▶ [Instructions for the task]: Extract from the entries below, exactly as given, only the lines from the line containing "destruct (Z.ltb_spec (n * ps)" to the line containing "of_le <$> slice 0 4 (le_bytes", both lines included.

Collected data

------------------------------------------------------------

(* ===== verification/Encoding.v ===== *)
(** Object bodies (src/src/tiered/encoding.rs): page groups as one frame or as
    seekable frames, interior and index bundles, override frames; their
    encoders and their decoders of untrusted bytes. *)

From S2P Require Import Prelude Keys Manifest Compress.

Definition MAX_TIERED_DECOMPRESSED_BYTES : Z := 2 ^ 30.

Section encoding.
Context `{Compression} `{Aead K}.

(* ------------------------------------------------------------------ *)
(** * Encoders *)

(** The encryption step at the end of every encoder; [nonce] is the random
    draw of this frame. *)
Definition encrypt_if_needed (nonce data aad : bytes) (key : option K) : io bytes :=
  match key with
  | Some k => encrypt_gcm_random_nonce nonce data aad k
  | None => Ok data
  end.

Definition decrypt_if_needed (data aad : bytes) (key : option K) : io bytes :=
  match key with
  | Some k => decrypt_gcm_random_nonce data aad k
  | None => Ok data
  end.

(** One page slot: data padded to the page size, or zeros. *)
Definition page_bytes (page_size : Z) (page : option bytes) : bytes :=
  match page with
  | Some data => pad_to (Z.to_nat page_size) data
  | None => zeros (Z.to_nat page_size)
  end.

Definition encode_page_group (pages : list (option bytes)) (page_size : Z)
    (nonce aad : bytes) (key : option K) : io bytes :=
  let page_count := wrap32 (Z.of_nat (length pages)) in
  let raw := le_bytes 4 page_count ++ le_bytes 4 page_size ++
    concat (page_bytes page_size <$> take (Z.to_nat page_count) pages) in
  compressed ← compress raw;
  encrypt_if_needed nonce compressed aad key.

(** One round of the frame loop; [nonces] gives each frame's random draw. *)
Definition encode_frame (pages : list (option bytes)) (page_size sub_ppg : Z)
    (nonces : Z → bytes) (aad : bytes) (key : option K)
    (acc : bytes * list FrameEntry) (frame_idx : Z) : io (bytes * list FrameEntry) :=
  let start := frame_idx * sub_ppg in
  let end_ := Z.min (start + sub_ppg) (Z.of_nat (length pages)) in
  let raw := concat (page_bytes page_size <$>
    take (Z.to_nat (end_ - start)) (drop (Z.to_nat start) pages)) in
  let offset := Z.of_nat (length acc.1) in
  compressed ← compress raw;
  frame_data ← encrypt_if_needed (nonces frame_idx) compressed aad key;
  Ok (acc.1 ++ frame_data,
      acc.2 ++ [{| fe_offset := offset; fe_len := wrap32 (Z.of_nat (length frame_data)) |}]).

Definition encode_page_group_seekable (pages : list (option bytes)) (page_size sub_ppg : Z)
    (nonces : Z → bytes) (aad : bytes) (key : option K) : io (bytes * list FrameEntry) :=
  if sub_ppg =? 0 then Panic else
  let num_frames := div_ceil (Z.of_nat (length pages)) sub_ppg in
  fold_io (encode_frame pages page_size sub_ppg nonces aad key) ([], []) (range 0 num_frames).

Definition encode_interior_bundle (pages : list (Z * bytes)) (page_size : Z)
    (nonce aad : bytes) (key : option K) : io bytes :=
  let page_count := wrap32 (Z.of_nat (length pages)) in
  let raw := le_bytes 4 page_count ++ le_bytes 4 page_size ++
    concat ((λ p, le_bytes 8 p.1) <$> pages) ++
    concat ((λ p, page_bytes page_size (Some p.2)) <$> pages) in
  compressed ← compress raw;
  encrypt_if_needed nonce compressed aad key.

Definition encode_override_frame (dirty_pages : list (Z * bytes)) (page_size : Z)
    (nonce aad : bytes) (key : option K) : io bytes :=
  let raw := concat ((λ p, page_bytes page_size (Some p.2)) <$> dirty_pages) in
  frame_data ← compress raw;
  encrypt_if_needed nonce frame_data aad key.

(* ------------------------------------------------------------------ *)
(** * Decoders *)

Definition decode_seekable_subchunk (compressed_frame aad : bytes) (key : option K) : io bytes :=
  data ← decrypt_if_needed compressed_frame aad key;
  decompress_capped data MAX_TIERED_DECOMPRESSED_BYTES.

(** One round of the loop over the frame table.  [start + len] is a [usize]
    sum and wraps; the slice panics when it is not a range of the data. *)
Definition decode_frame (data : bytes) (actual_pages page_size : Z) (aad : bytes) (key : option K)
    (output : bytes) (entry : FrameEntry) : io bytes :=
  let start := fe_offset entry in
  let end_ := wrap64 (start + fe_len entry) in
  _ ← guard_err (Z.of_nat (length data) <? end_) InvalidData;
  frame ← or_panic (slice start end_ data);
  decrypted ← decrypt_if_needed frame aad key;
  let frame_cap := match checked_mul actual_pages page_size with
                   | Some n => if 0 <? n then n else MAX_TIERED_DECOMPRESSED_BYTES
                   | None => MAX_TIERED_DECOMPRESSED_BYTES
                   end in
  decompressed ← decompress_capped decrypted frame_cap;
  Ok (output ++ decompressed).

Definition decode_page_group_seekable_full (data : bytes) (frame_table : list FrameEntry)
    (page_size pages_per_group total_page_count group_start : Z) (aad : bytes) (key : option K) :
    io (Z * Z * bytes) :=
  let actual_pages :=
    wrap32 (Z.min pages_per_group (saturating_sub total_page_count group_start)) in
  output ← fold_io (decode_frame data actual_pages page_size aad key) [] frame_table;
  if page_size =? 0 then Panic else
  let decoded_pages := wrap32 (Z.of_nat (length output) / page_size) in
  let actual_pages := Z.min actual_pages decoded_pages in
  let expected_len := actual_pages * page_size in
  Ok (actual_pages, page_size, take (Z.to_nat expected_len) output).

Definition checked_group_expected_len (page_count page_size : Z) : io Z :=
  ok_or (n ← checked_mul page_count page_size; checked_add n 8) InvalidData.

(** The common head of the two whole-group decoders. *)
Definition group_header (compressed aad : bytes) (key : option K) : io (bytes * Z * Z * Z) :=
  decrypted ← decrypt_if_needed compressed aad key;
  raw ← decompress_capped decrypted MAX_TIERED_DECOMPRESSED_BYTES;
  _ ← guard_err (length raw <? 8)%nat InvalidData;
  page_count ← or_panic (of_le <$> slice 0 4 raw);
  page_size ← or_panic (of_le <$> slice 4 8 raw);
  expected_len ← checked_group_expected_len page_count page_size;
  _ ← guard_err (Z.of_nat (length raw) <? expected_len) InvalidData;
  Ok (raw, page_count, page_size, expected_len).

Definition decode_page_group (compressed aad : bytes) (key : option K) :
    io (Z * Z * list bytes) :=
  '(raw, page_count, page_size, _) ← group_header compressed aad key;
  pages ← mapM (λ i, let start := 8 + i * page_size in
                     or_panic (slice start (start + page_size) raw)) (range 0 page_count);
  Ok (page_count, page_size, pages).

Definition decode_page_group_bulk (compressed aad : bytes) (key : option K) :
    io (Z * Z * bytes) :=
  '(raw, page_count, page_size, expected_len) ← group_header compressed aad key;
  page_data ← or_panic (slice 8 expected_len raw);
  Ok (page_count, page_size, page_data).

Definition decode_interior_bundle (compressed aad : bytes) (key : option K) :
    io (list (Z * bytes)) :=
  decrypted ← decrypt_if_needed compressed aad key;
  raw ← decompress_capped decrypted MAX_TIERED_DECOMPRESSED_BYTES;
  _ ← guard_err (length raw <? 8)%nat InvalidData;
  page_count ← or_panic (of_le <$> slice 0 4 raw);
  page_size ← or_panic (of_le <$> slice 4 8 raw);
  pnums_end ← ok_or (n ← checked_mul page_count 8; checked_add n 8) InvalidData;
  expected_len ← ok_or (n ← checked_mul page_count page_size; checked_add n pnums_end) InvalidData;
  _ ← guard_err (Z.of_nat (length raw) <? expected_len) InvalidData;
  mapM (λ i,
    let pnum_offset := 8 + i * 8 in
    pnum ← or_panic (of_le <$> slice pnum_offset (pnum_offset + 8) raw);
    let data_offset := pnums_end + i * page_size in
    data ← or_panic (slice data_offset (data_offset + page_size) raw);
    Ok (pnum, data)) (range 0 page_count).

(* ------------------------------------------------------------------ *)
(** * Lemmas *)

(** A page that fits its slot. *)
Definition page_ok (page_size : Z) (page : option bytes) : Prop :=
  match page with Some d => Z.of_nat (length d) ≤ page_size | None => True end.

Lemma page_bytes_length ps p :
  0 ≤ ps → page_ok ps p → length (page_bytes ps p) = Z.to_nat ps.
Proof.
  intros Hps Hp. destruct p as [d|]; cbn in *; [apply length_pad_to; lia|].
  apply length_replicate.
Qed.

Lemma pages_length ps (pages : list (option bytes)) :
  0 ≤ ps → Forall (page_ok ps) pages →
  Forall (λ l, length l = Z.to_nat ps) (page_bytes ps <$> pages).
Proof.
  intros Hps Hok. apply Forall_fmap. eapply Forall_impl; [exact Hok|].
  intros p Hp. by apply page_bytes_length.
Qed.

Lemma concat_pages_length ps pages :
  0 ≤ ps → Forall (page_ok ps) pages →
  Z.of_nat (length (concat (page_bytes ps <$> pages))) = Z.of_nat (length pages) * ps.
Proof.
  intros Hps Hok. rewrite (length_concat_blocks (Z.to_nat ps)) by by apply pages_length.
  rewrite length_fmap. lia.
Qed.

Lemma decrypt_if_needed_encrypt nonce data aad key c :
  length nonce = 12%nat → encrypt_if_needed nonce data aad key = Ok c →
  decrypt_if_needed c aad key = Ok data.
Proof.
  intros Hn He. destruct key; cbn in *; [by eapply decrypt_encrypt|]. by inv_ok.
Qed.

Lemma decrypt_if_needed_no_panic data aad key : decrypt_if_needed data aad key ≠ Panic.
Proof. destruct key; cbn; [apply decrypt_no_panic|done]. Qed.

(** Decoding what an encoder compressed and sealed. *)
Lemma open_sealed raw compressed nonce aad key c cap :
  length nonce = 12%nat → compress raw = Ok compressed →
  encrypt_if_needed nonce compressed aad key = Ok c →
  Z.of_nat (length raw) ≤ cap < u64_max →
  (decrypted ← decrypt_if_needed c aad key; decompress_capped decrypted cap) = Ok raw.
Proof.
  intros Hn Hc He Hcap. rewrite (decrypt_if_needed_encrypt _ _ _ _ _ Hn He). cbn.
  by apply decompress_capped_compress.
Qed.

Lemma mapM_range {A} (f : Z → io A) (l : list A) :
  (∀ i x, l !! i = Some x → f (Z.of_nat i) = Ok x) →
  mapM f (range 0 (Z.of_nat (length l))) = Ok l.
Proof.
  intros Hf. apply mapM_Ok. apply Forall2_same_length_lookup. split.
  - rewrite length_range. lia.
  - intros i x y Hx Hy. unfold range in Hx. apply lookup_seqZ in Hx as [-> _].
    rewrite Z.add_0_l. by apply Hf.
Qed.

(** Slice [i] of the blocks that follow a header. *)
Lemma slice_block (hdr tail : bytes) (n : Z) (ls : list bytes) (i : nat) l :
  0 ≤ n → Forall (λ l, length l = Z.to_nat n) ls → ls !! i = Some l →
  let start := Z.of_nat (length hdr) + Z.of_nat i * n in
  slice start (start + n) (hdr ++ concat ls ++ tail) = Some l.
Proof.
  intros Hn Hls Hl start. pose proof (take_drop_middle ls i l Hl) as Hsplit.
  assert (length l = Z.to_nat n) as Hlen.
  { rewrite Forall_lookup in Hls. by apply (Hls i). }
  rewrite <-Hsplit at 1. rewrite concat_app. cbn.
  rewrite <-!app_assoc, app_assoc. apply slice_app; [|unfold start; lia].
  rewrite length_app, (length_concat_blocks (Z.to_nat n)) by by apply Forall_take.
  apply lookup_lt_Some in Hl. rewrite length_take. unfold start. lia.
Qed.

Lemma checked_expected n ps :
  0 ≤ n → 0 ≤ ps → 8 + n * ps ≤ 2 ^ 30 →
  checked_group_expected_len n ps = Ok (n * ps + 8).
Proof.
  intros Hn Hps Hb. unfold checked_group_expected_len, checked_mul, checked_add.
  destruct (Z.ltb_spec (n * ps) (2 ^ 64)); [|lia]. cbn.
  by destruct (Z.ltb_spec (n * ps + 8) (2 ^ 64)); [|lia].
Qed.

Lemma slice_header n ps (body : bytes) :
  is_u32 n → is_u32 ps →
  of_le <$> slice 0 4 (le_bytes 4 n ++ le_bytes 4 ps ++ body) = Some n ∧
  of_le <$> slice 4 8 (le_bytes 4 n ++ le_bytes 4 ps ++ body) = Some ps.
Proof.
  intros Hn Hps. split.
  - assert (slice 0 4 (le_bytes 4 n ++ le_bytes 4 ps ++ body) = Some (le_bytes 4 n)) as ->
      by (by apply (slice_app 0 4 [])).
    cbn. by rewrite of_le_le_bytes.
  - rewrite (slice_app 4 8 (le_bytes 4 n) (le_bytes 4 ps)) by by rewrite ?length_le_bytes.
    cbn. by rewrite of_le_le_bytes.
Qed.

------------------------------------------------------------

▶ [Answer section]:
  destruct (Z.ltb_spec (n * ps) (2 ^ 64)); [|lia]. cbn.
  by destruct (Z.ltb_spec (n * ps + 8) (2 ^ 64)); [|lia].
Qed.

Lemma slice_header n ps (body : bytes) :
  is_u32 n → is_u32 ps →
  of_le <$> slice 0 4 (le_bytes 4 n ++ le_bytes 4 ps ++ body) = Some n ∧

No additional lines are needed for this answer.